Generally speaking, the greater the variety of source material and the more atomic and separated it is, the

more options and flexibility you will have when creating a Dolby Atmos mix.

As an example, if all of the drums and percussion instruments in your project are mixed into a single stem,

you will only be able to create a single object or bed, which limits your creative choices for positioning in

relation to your listener. If you had individual tracks for kick, snare, hi-hat, chimes, cowbell, and so on, you

could potentially position them in disparate parts of the room to create a sense of space.

Following are more suggestions for preparing source content for Dolby Atmos mixing:

• Using mono stems, rather than stereo stems, will allow for more control of object position.

• Consider printing out a wide variety of tracks (with and without effects, mono, stereo, bused, and so on)

and experimenting in your mix:

• Printing effects separately from the dry sound can allow you to place the dry source in a different

position from the effects, and also allow you to apply different binaural render mode settings for the

dry source and effects. This can be especially effective when working with vocals.

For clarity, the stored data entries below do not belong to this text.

Lemma respects_mono w w' i old new : Log.le w w' → respects w i old new → respects w' i old new.
Proof.
  intros Hle H j Hj. destruct (H j Hj) as [?|(? & c & ? & ?)]; [by left|right]. split; [done|].
  exists c. split; [done|by eapply rooms_expired_for_mono].
Qed.

Lemma known_mono w w' ref c : Log.le w w' → known w ref c → known w' ref c.
Proof. intros Hle H org key Ho Hk. eapply Log.logged_mono; eauto. Qed.

Lemma rooms_inv_mono w w' i s : Log.le w w' → inv w i s → inv w' i s.
Proof. intros Hle [H1 H2 H3 H4]. split; try done. intros ref c Hc. eapply known_mono; eauto. Qed.

Lemma rooms_may_mono w w' i q : Log.le w w' → may w i q → may w' i q.
Proof.
  intros Hle. destruct q; simpl; try done.
  - intros [H1 H2]. split; [done|by eapply respects_mono].
  - intros (H1 & old & Ho & H). split; [done|]. exists old.
    split; [by eapply Log.logged_mono|by eapply respects_mono].
  - intros (old & Ho & H). exists old. split; [by eapply Log.logged_mono|by eapply respects_mono].
Qed.

(** *** Counting contributions *)
Definition all_positive (m : gmap string ConferenceContribution) : Prop :=
  map_Forall (λ _ c, (0 < co_memberCount c)%Z) m.

Lemma schema_positive v : conferenceClaimSchema v = true → all_positive (contributions v).
Proof.
  unfold conferenceClaimSchema. intros H. bool_simpl. intros i c Hc.
  match goal with H : forallb _ _ = true |- _ => rewrite forallb_forall in H; rename H into Hall end.
  assert (In (i, c) (map_to_list (contributions v))) as Hin by (by apply list_elem_of_In, elem_of_map_to_list).
  specialize (Hall _ Hin). simpl in Hall. bool_simpl. lia.
Qed.

Lemma sum_positive (l : list (string * ConferenceContribution)) :
  Forall (λ x, (0 < co_memberCount x.2)%Z) l →
  (0 <= foldr Z.add 0 (map (λ x, co_memberCount x.2) l))%Z ∧
  (foldr Z.add 0 (map (λ x, co_memberCount x.2) l) = 0 → l = [])%Z.
Proof. induction 1 as [|x l Hx _ [IH1 IH2]]; simpl; [by split|]. split; [lia|]. intros. lia. Qed.

(** Nobody counts only where nobody contributes. *)
Lemma state_zero (m : gmap string ConferenceContribution) :
  all_positive m → state_memberCount m = 0%Z → m = ∅.
Proof.
  intros Hp H0. apply map_to_list_empty_iff. apply sum_positive; [|exact H0].
  apply Forall_forall. intros [i c] Hin%elem_of_map_to_list. by eapply Hp.
Qed.

Lemma live_lookup v now j :
  live v now !! j = match contributions v !! j with
                    | Some c => if live_at now c then Some c else None
                    | None => None
                    end.
Proof.
  unfold live. destruct (contributions v !! j) as [c|] eqn:Hc.
  - destruct (live_at now c) eqn:Hl.
    + apply map_lookup_filter_Some. by split.
    + apply map_lookup_filter_None. right. intros x Hx. simpl. congruence.
  - apply map_lookup_filter_None. by left.
Qed.

Lemma live_positive v now : all_positive (contributions v) → all_positive (live v now).
Proof. intros H i c [Hc _]%map_lookup_filter_Some. by eapply H. Qed.

(** What an expiry at a time the clock has shown lets an instance do. *)
Lemma respects_live w i v now (new : gmap string ConferenceContribution) :
  Log.seen w i now → (∀ j, j ≠ i → new !! j = live v now !! j) → respects w i (contributions v) new.
Proof.
  intros Hn H j Hj. rewrite (H j Hj), live_lookup. destruct (contributions v !! j) as [c|] eqn:Hc; [|by left].
  destruct (live_at now c) eqn:Hl; [by left|]. right. split; [done|]. exists c. split; [done|by exists now].
Qed.

Lemma claimRecord_others self o c b at_ now cur n m j :
  j ≠ self →
  contributions (claimRecord self o c b at_ now cur n m) !! j =
  match cur with None => ∅ | Some v => live v now end !! j.
Proof.
  intros Hj. unfold claimRecord. cbn [contributions].
  destruct (0 <? n)%Z; rewrite ?lookup_insert_ne by done; by rewrite lookup_delete_ne.
Qed.

Lemma respects_record w self o c b at_ now v n m :
  Log.seen w self now →
  respects w self (contributions v) (contributions (claimRecord self o c b at_ now (Some v) n m)).
Proof. intros Hn. eapply respects_live; [exact Hn|]. intros j Hj. by apply claimRecord_others. Qed.

Lemma respects_first w self o c b at_ now n m :
  respects w self ∅ (contributions (claimRecord self o c b at_ now None n m)).
Proof. intros j Hj. left. by rewrite claimRecord_others. Qed.

(** The claim this instance is the last to leave is held by nobody else. *)
Lemma last_record w i o c b at_ now v n m :
  Log.seen w i now → conferenceClaimSchema v = true →
  state_memberCount (live (claimRecord i o c b at_ now (Some v) n m) now) = 0%Z →
  respects w i (contributions v) ∅.
Proof.
  intros Hn Hv H0. set (rec := claimRecord _ _ _ _ _ _ _ _ _) in *. assert (all_positive (contributions rec)) as Hp.
  { intros j x Hx. pose proof (live_positive v now (schema_positive v Hv)) as Hl. unfold rec, claimRecord in Hx.
    cbn [contributions] in Hx. destruct (0 <? n)%Z eqn:Hpos; [|by apply lookup_delete_Some in Hx as [_ Hx]; eapply Hl].
    apply lookup_insert_Some in Hx as [[_ <-]|[_ [_ Hx]%lookup_delete_Some]]; [simpl; lia|by eapply Hl]. }
  apply state_zero in H0; [|by apply live_positive]. eapply respects_live; [exact Hn|].
  intros j Hj. rewrite lookup_empty. assert (live rec now !! j = None) as Hj' by (by rewrite H0).
  rewrite live_lookup in Hj'. unfold rec in Hj'. rewrite claimRecord_others in Hj' by done.
  destruct (live v now !! j) as [x|] eqn:Hx; [|done]. rewrite live_lookup in Hx.
  destruct (contributions v !! j) as [y|]; [|done]. destruct (live_at now y) eqn:Hy; [|done].
  injection Hx as ->. by rewrite Hy in Hj'.
Qed.

(** *** The operations on the state *)

(** Steps that take no new claim. *)
Record keeps (s s' : Registry) : Prop := {
  keeps_instance : instance s' = instance s;
  keeps_shared : isConfigured s' = isConfigured s;
  keeps_filed : filed s → filed s';
  keeps_claim : ∀ ref c, claim (deref s' ref) = Some c → claim (deref s ref) = Some c }.

#[global] Instance keeps_preorder : PreOrder keeps.
Proof.
  split; [by intros s; split|]. intros s1 s2 s3 [A1 A2 A3 A4] [B1 B2 B3 B4].
  split; [congruence|congruence|auto|auto].
Qed.

Lemma inv_keeps w i s s' : keeps s s' → inv w i s → inv w i s'.
Proof.
  intros [K1 K2 K3 K4] [H1 H2 H3 H4]. split; [congruence|congruence|auto|].
  intros ref c Hc. by apply H4, K4.
Qed.

Lemma deref_set_room ref f s ref' :
  deref (set_room ref f s) ref' = if decide (ref' = ref) then f (deref s ref) else deref s ref'.
Proof.
  unfold deref at 1. simpl. destruct (decide (ref' = ref)) as [->|Hne].
  - by rewrite lookup_insert_eq.
  - by rewrite lookup_insert_ne.
Qed.

Lemma keeps_set_room ref f s : (∀ r, claim (f r) = claim r) → keeps s (set_room ref f s).
Proof.
  intros Hf. split; try done. intros ref' c. rewrite deref_set_room.
  destruct (decide _) as [->|]; [by rewrite Hf|done].
Qed.

Lemma keeps_same_heap s s' :
  instance s' = instance s → isConfigured s' = isConfigured s → (filed s → filed s') →
  heap s' = heap s → keeps s s'.
Proof. intros H1 H2 H3 H4. split; try done. intros ref c. unfold deref. by rewrite H4. Qed.

Lemma keeps_release ref s : keeps s (releaseModeratorWaiters ref s).
Proof.
  unfold releaseModeratorWaiters. set (s1 := set_room ref _ s).
  assert (keeps s s1) as H1 by (by apply keeps_set_room). etrans; [exact H1|by apply keeps_same_heap].
Qed.

Lemma room_at_Some s org conf ref :
  filed s → room_at s org conf = Some ref → ref.1.2 = org ∧ ref.2 = conf.
Proof.
  intros Hf H. apply bind_Some in H as (m & Hm & Hr).
  apply find_first_Some in Hm as [Hm Ho]. apply find_first_Some in Hr as [Hr Hc].
  apply bool_decide_eq_true in Ho, Hc. by rewrite (Hf m ref Hm Hr).
Qed.
(* ===== verification/MidCall.v ===== *)
(** * Mid-call feature codes

    [packages/telephony/src/mid-call-features.ts]: the machine that decides, one
    digit at a time, whether a key pressed during a call is for the far end or is
    the start of a feature code. Instants and durations are integers of
    milliseconds. *)

From S2P Require Import Prelude Machines Dtmf.

Module MidCall.
Import Dtmf.

Inductive MidCallFeatureAction : Set := blind_transfer | record_toggle | act_park | act_cancel.

Definition MID_CALL_FEATURE_ACTIONS : list MidCallFeatureAction :=
  [blind_transfer; record_toggle; act_park; act_cancel].

Definition action_name (a : MidCallFeatureAction) : string :=
  match a with
  | blind_transfer => "blind-transfer"
  | record_toggle => "record-toggle"
  | act_park => "park"
  | act_cancel => "cancel"
  end.

Inductive MidCallArgumentMode : Set := mode_none | mode_optional | mode_required.

Definition MID_CALL_ARGUMENT_MODE (a : MidCallFeatureAction) : MidCallArgumentMode :=
  match a with
  | blind_transfer => mode_required
  | record_toggle => mode_none
  | act_park => mode_optional
  | act_cancel => mode_none
  end.

Record MidCallFeatureCode := {
  code : string;
  action : MidCallFeatureAction;
  argumentMode : option MidCallArgumentMode }.

Inductive MidCallFeatureState : Set := idle | armed | collecting | executing.

#[global] Instance MidCallFeatureAction_eq_dec : EqDecision MidCallFeatureAction.
Proof. solve_decision. Defined.
#[global] Instance MidCallArgumentMode_eq_dec : EqDecision MidCallArgumentMode.
Proof. solve_decision. Defined.
#[global] Instance MidCallFeatureState_eq_dec : EqDecision MidCallFeatureState.
Proof. solve_decision. Defined.

Definition mid_call_state_name (s : MidCallFeatureState) : string :=
  match s with
  | idle => "idle"
  | armed => "armed"
  | collecting => "collecting"
  | executing => "executing"
  end.

Definition MID_CALL_FEATURE_STATES : list MidCallFeatureState :=
  [idle; armed; collecting; executing].

Definition INITIAL_MID_CALL_FEATURE_STATE : MidCallFeatureState := idle.

Definition VALID_MID_CALL_FEATURE_TRANSITIONS (s : MidCallFeatureState)
    : list MidCallFeatureState :=
  match s with
  | idle => [armed]
  | armed => [collecting; executing; idle]
  | collecting => [executing; idle]
  | executing => [idle]
  end.

#[global] Instance mid_call_machine : Machine MidCallFeatureState := {
  machine_states := MID_CALL_FEATURE_STATES;
  machine_initial := INITIAL_MID_CALL_FEATURE_STATE;
  machine_next := VALID_MID_CALL_FEATURE_TRANSITIONS }.

#[global] Instance mid_call_machine_laws : MachineLaws MidCallFeatureState.
Proof. solve_machine. Qed.

Definition isMidCallFeatureState (value : string) : bool :=
  includes (mid_call_state_name <$> MID_CALL_FEATURE_STATES) value.

Definition midCallFeatureTransitionsFrom (s : MidCallFeatureState) : list MidCallFeatureState :=
  VALID_MID_CALL_FEATURE_TRANSITIONS s.
Record registry_rel (r : ChannelRegistry) (s : AbsRegistry) : Prop := {
  rel_ari : ∀ x b, byAriId r !! x = Some b ↔ b ∈ U ∧ live s b = true ∧ leg_ari b = x;
  rel_chan : ∀ x b, byChannelId r !! x = Some b ↔ b ∈ U ∧ live s b = true ∧ leg_channelId b = x;
  rel_sip : ∀ k b, bySipDialog r !! k = Some b ↔ b ∈ U ∧ dialog s b = Some k;
  rel_back : ∀ x k, sipDialogByAriId r !! x = Some k ↔
    ∃ b, b ∈ U ∧ leg_ari b = x ∧ dialog s b = Some k }.

Lemma registry_rel_init : registry_rel registry_init abs_init.
Proof. split; simpl; intros; rewrite lookup_empty; naive_solver. Qed.

Context (Hdistinct : distinct_legs).

Lemma same_leg_spec a b : a ∈ U → b ∈ U → same_leg a b = bool_decide (a = b).
Proof.
  intros Ha Hb. unfold same_leg. destruct (Nat.eqb_spec (leg_ref a) (leg_ref b)) as [E|E].
  - rewrite bool_decide_eq_true_2; [done|]. auto.
  - rewrite bool_decide_eq_false_2; [done|]. congruence.
Qed.

(** An index of the live legs by a key that identifies them. *)
Lemma insert_index (f : Leg → string) (m : gmap string Leg) (l : Leg → bool) a :
  (∀ a b, a ∈ U → b ∈ U → f a = f b → a = b) → a ∈ U →
  (∀ x b, m !! x = Some b ↔ b ∈ U ∧ l b = true ∧ f b = x) →
  ∀ x b, <[f a := a]> m !! x = Some b ↔ b ∈ U ∧ bool_decide (b = a) || l b = true ∧ f b = x.
Proof.
  intros Hf Ha R x b. rewrite lookup_insert_Some, R, orb_true_iff, bool_decide_eq_true. split.
  - intros [[<- <-]|(Hne & Hb & Hl & <-)]; auto.
  - intros (Hb & [->|Hl] & <-); [auto|].
    destruct (decide (f a = f b)) as [E|E]; [left|right; auto]. auto.
Qed.

Lemma delete_index (f : Leg → string) (m : gmap string Leg) (l : Leg → bool) a :
  (∀ a b, a ∈ U → b ∈ U → f a = f b → a = b) → a ∈ U →
  (∀ x b, m !! x = Some b ↔ b ∈ U ∧ l b = true ∧ f b = x) →
  ∀ x b, delete (f a) m !! x = Some b ↔
    b ∈ U ∧ negb (bool_decide (b = a)) && l b = true ∧ f b = x.
Proof.
  intros Hf Ha R x b.
  rewrite lookup_delete_Some, R, andb_true_iff, negb_true_iff, bool_decide_eq_false. split.
  - intros (Hne & Hb & Hl & <-). split_and!; auto. congruence.
  - intros (Hb & (Hne & Hl) & <-). split_and!; auto.
Qed.

Lemma ari_key a b : a ∈ U → b ∈ U → leg_ari a = leg_ari b → a = b.
Proof. auto. Qed.

Lemma channelId_key a b : a ∈ U → b ∈ U → leg_channelId a = leg_channelId b → a = b.
Proof. auto. Qed.

Lemma add_rel r s a : a ∈ U → registry_rel r s → registry_rel (add r a) (abs_apply s (RegAdd a)).
Proof.
  intros Ha [R1 R2 R3 R4]. split; simpl; [| |exact R3|exact R4];
    apply insert_index; auto using ari_key, channelId_key.
Qed.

• If only stereo stems or stems with effects included are available, consider using mid-side processing

and positioning the mid and side separately.

• The binaural render mode settings apply a distance model to the objects for which they are selected.

You may want to try these with source content free from other spatial effects (such as reverb) to see

how the settings change an object's sound.

• The Renderer works at 48 and 96 kHz. Using source material with sample rates at least this high will yield

better results than material that is upsampled.